Biallelic COA7-Variants Leading to Developmental Regression With Progressive Spasticity and Brain Atrophy in a Chinese Patient

• Published in: Frontiers in genetics Vol. 12; p. 685035
• Main Authors: Ban, Rui, Liu, Zhimei, Shimura, Masaru, Tong, Xiao, Wang, Junling, Yang, Lei, Xu, Manting, Xiao, Jing, Murayama, Kei, Elstner, Matthias, Prokisch, Holger, Fang, Fang
• Format: Journal Article
• Language: English
• Published: Frontiers Media S.A 12.07.2021
• Subjects: biallelic variant; COA7/RESA1; COX assembly factor; Genetics; mitochondrial disease; nervous system disorder
• ISSN: 1664-8021; 1664-8021
• DOI: 10.3389/fgene.2021.685035

Objective The cytochrome c oxidase assembly factor 7 ( COA7) gene encodes a protein localized to mitochondria that is involved in the assembly of mitochondrial respiratory chain complex IV. Here, we report the clinical, genetic and biochemical analysis of a female patient with suspected mitochondrial disorder and novel variants in COA7 , that presented with a considerably different phenotype and age of onset than the five COA7 patients reported to date.

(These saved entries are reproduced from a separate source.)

(* ===== verification/LexerProof.v ===== *)
(** * What the lexer reads

    Lemmas on Lexer.v: a lexer seen as the text that is left ([rest]); every operation is a
    number of single steps ([moves]), so that what a step keeps every operation keeps; the
    loops have enough fuel ([collect_step], [skip_step], [string_step]); reading a word does
    not depend on what follows the blank after it ([agree]). *)

From S2P Require Import Prelude Lexer.
Local Open Scope Z_scope.

(** ** The text that is left *)

Fixpoint string_drop (n : nat) (s : string) : string :=
  match n, s with
  | O, _ => s
  | S n, String _ s => string_drop n s
  | S _, EmptyString => EmptyString
  end.

Definition rest (lx : Lexer) : string := string_drop (position_ lx) (source_ lx).

Lemma get_drop n s :
  String.get n s = match string_drop n s with String c _ => Some c | _ => None end.
Proof. revert s. induction n as [|n IH]; intros [|c s]; cbn; auto. Qed.

Lemma length_drop n s : String.length (string_drop n s) = (String.length s - n)%nat.
Proof. revert s. induction n as [|n IH]; intros [|c s]; cbn; auto. Qed.

Lemma drop_S n s : string_drop (S n) s = substr1 (string_drop n s).
Proof. revert s. induction n as [|n IH]; intros [|c s]; try done. exact (IH s). Qed.

Lemma rest_length lx : String.length (rest lx) = remaining lx.
Proof. apply length_drop. Qed.

Lemma at_end_rest lx : is_at_end lx = string_empty (rest lx).
Proof.
  unfold is_at_end. pose proof (rest_length lx) as E. unfold remaining in E.
  destruct (rest lx); cbn in *; destruct (Nat.leb_spec (String.length (source_ lx)) (position_ lx)); lia || done.
Qed.

Lemma peek_rest lx : peek_char lx = front (rest lx).
Proof.
  unfold peek_char. rewrite at_end_rest. unfold char_at. rewrite get_drop.
  change (string_drop (position_ lx) (source_ lx)) with (rest lx). by destruct (rest lx).
Qed.

Lemma peek_next_rest lx : peek_next_char lx = front (substr1 (rest lx)).
Proof.
  unfold peek_next_char, char_at, rest. rewrite <-drop_S, get_drop.
  pose proof (length_drop (S (position_ lx)) (source_ lx)) as E.
  destruct (Nat.leb_spec (String.length (source_ lx)) (S (position_ lx))) as [Hl|Hl];
    [|by destruct (string_drop _ _)].
  destruct (string_drop _ _); [done | cbn in E; lia].
Qed.
Definition get_token_precedence (type : TokenType) : Z :=
  match type with
  | TokenType.Conditional => 1
  | TokenType.LogicalOr => 2
  | TokenType.BitwiseOr | TokenType.LogicalAnd => 3
  | TokenType.Equivalence | TokenType.NotEquivalence => 4
  | TokenType.Equal | TokenType.NotEqual | TokenType.Less | TokenType.LessEqual
  | TokenType.Greater | TokenType.GreaterEqual
  | TokenType.FloatEqual | TokenType.FloatNotEqual | TokenType.FloatLess
  | TokenType.FloatLessEqual | TokenType.FloatGreater | TokenType.FloatGreaterEqual => 5
  | TokenType.LeftShift | TokenType.RightShift => 6
  | TokenType.Plus | TokenType.Minus | TokenType.FloatPlus | TokenType.FloatMinus => 7
  | TokenType.Multiply | TokenType.Divide | TokenType.Remainder
  | TokenType.FloatMultiply | TokenType.FloatDivide => 8
  | TokenType.LParen | TokenType.VecIndirection | TokenType.CharIndirection
  | TokenType.FloatVecIndirection | TokenType.Bitfield => 9
  | _ => 0
  end.

Definition prefix_operator (type : TokenType) : option UnaryOperator :=
  match type with
  | TokenType.BitwiseNot => Some BitwiseNot
  | TokenType.LogicalNot => Some LogicalNot
  | TokenType.AddressOf => Some AddressOf
  | TokenType.Indirection => Some Indirection
  | TokenType.Minus => Some Negate
  | TokenType.HD => Some HeadOf
  | TokenType.TL => Some TailOf
  | TokenType.REST => Some TailOfNonDestructive
  | TokenType.FLOAT => Some FloatConvert
  | _ => None
  end.

(** The built-in type constants. *)
Definition type_constant (type : TokenType) : option Z :=
  match type with
  | TokenType.TypeInt => Some 1
  | TokenType.TypeFloat => Some 2
  | TokenType.TypeString => Some 4
  | TokenType.TypeList => Some 512
  | TokenType.TypeVec => Some 256
  | TokenType.TypePointer => Some 4096
  | TokenType.TypeConst => Some 8192
  | TokenType.TypeAny => Some 8
  | TokenType.TypeTable => Some 1024
  | _ => None
  end.

(** The operators written like functions, and the names their errors give them. *)
Definition intrinsic (type : TokenType) : option (UnaryOperator * string) :=
  match type with
  | TokenType.Len => Some (LengthOf, "LEN")
  | TokenType.TypeOf => Some (TypeOf, "TYPEOF")
  | TokenType.FSQRT => Some (FloatSqrt, "FSQRT")
  | TokenType.ENTIER => Some (FloatFloor, "ENTIER")
  | TokenType.TRUNC => Some (FloatTruncate, "TRUNC")
  | _ => None
  end.

Fixpoint contains (s : string) (c : ascii) : bool :=
  match s with EmptyString => false | String d s => eqc d c || contains s c end.

(** The node of a number token. *)
Definition number_node (value : string) : result Expression :=
  if contains value "." || contains value "e" || contains value "E" then
    match stod value with Ok f => Ok (NumberLiteral (Float f)) | Throw e => Throw e end
  else match stoll value with Ok n => Ok (number_literal n) | Throw e => Throw e end.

Methods We performed trio-exome sequencing in the affected patient and both parents. To verify the pathogenicity of the detected variants in COA7 , mitochondrial enzyme activities and oxygen consumption rate were investigated in fibroblasts of the patient and her parents. Results A Chinese girl was referred at 9 months of age with a history of developmental delay and regression since 3 months of age. In the following months, she lost previously acquired skills and developed progressive spasticity of the lower extremities. Trio-exome sequencing revealed compound heterzygous variants in COA7 (c.511G > A/p.Ala171Thr and c.566A > G/p.Asn189Ser). Functional validation experiments revealed isolated complex IV deficiency and a significantly reduced mitochondrial respiration rate in patient-derived fibroblasts. Interpretation Hitherto, characteristic features of COA7 patients were described as slowly progressing neuropathy and spinocerebellar ataxia, starting at the toddler age and progressing into adulthood. In contrast, our patient was reported to show developmental delay from 3 months of age, which was found to be due to a rapidly progressive encephalopathy and brain atrophy seen at 9 months of age. Unexpectedly, the genetic investigation revealed a COA7- associated mitochondrial disease, which was confirmed functionally. Thus, this report broadens the genetic and clinical spectrum of this heterogeneous mitochondriopathy and highlights the value of the presented unbiased approach.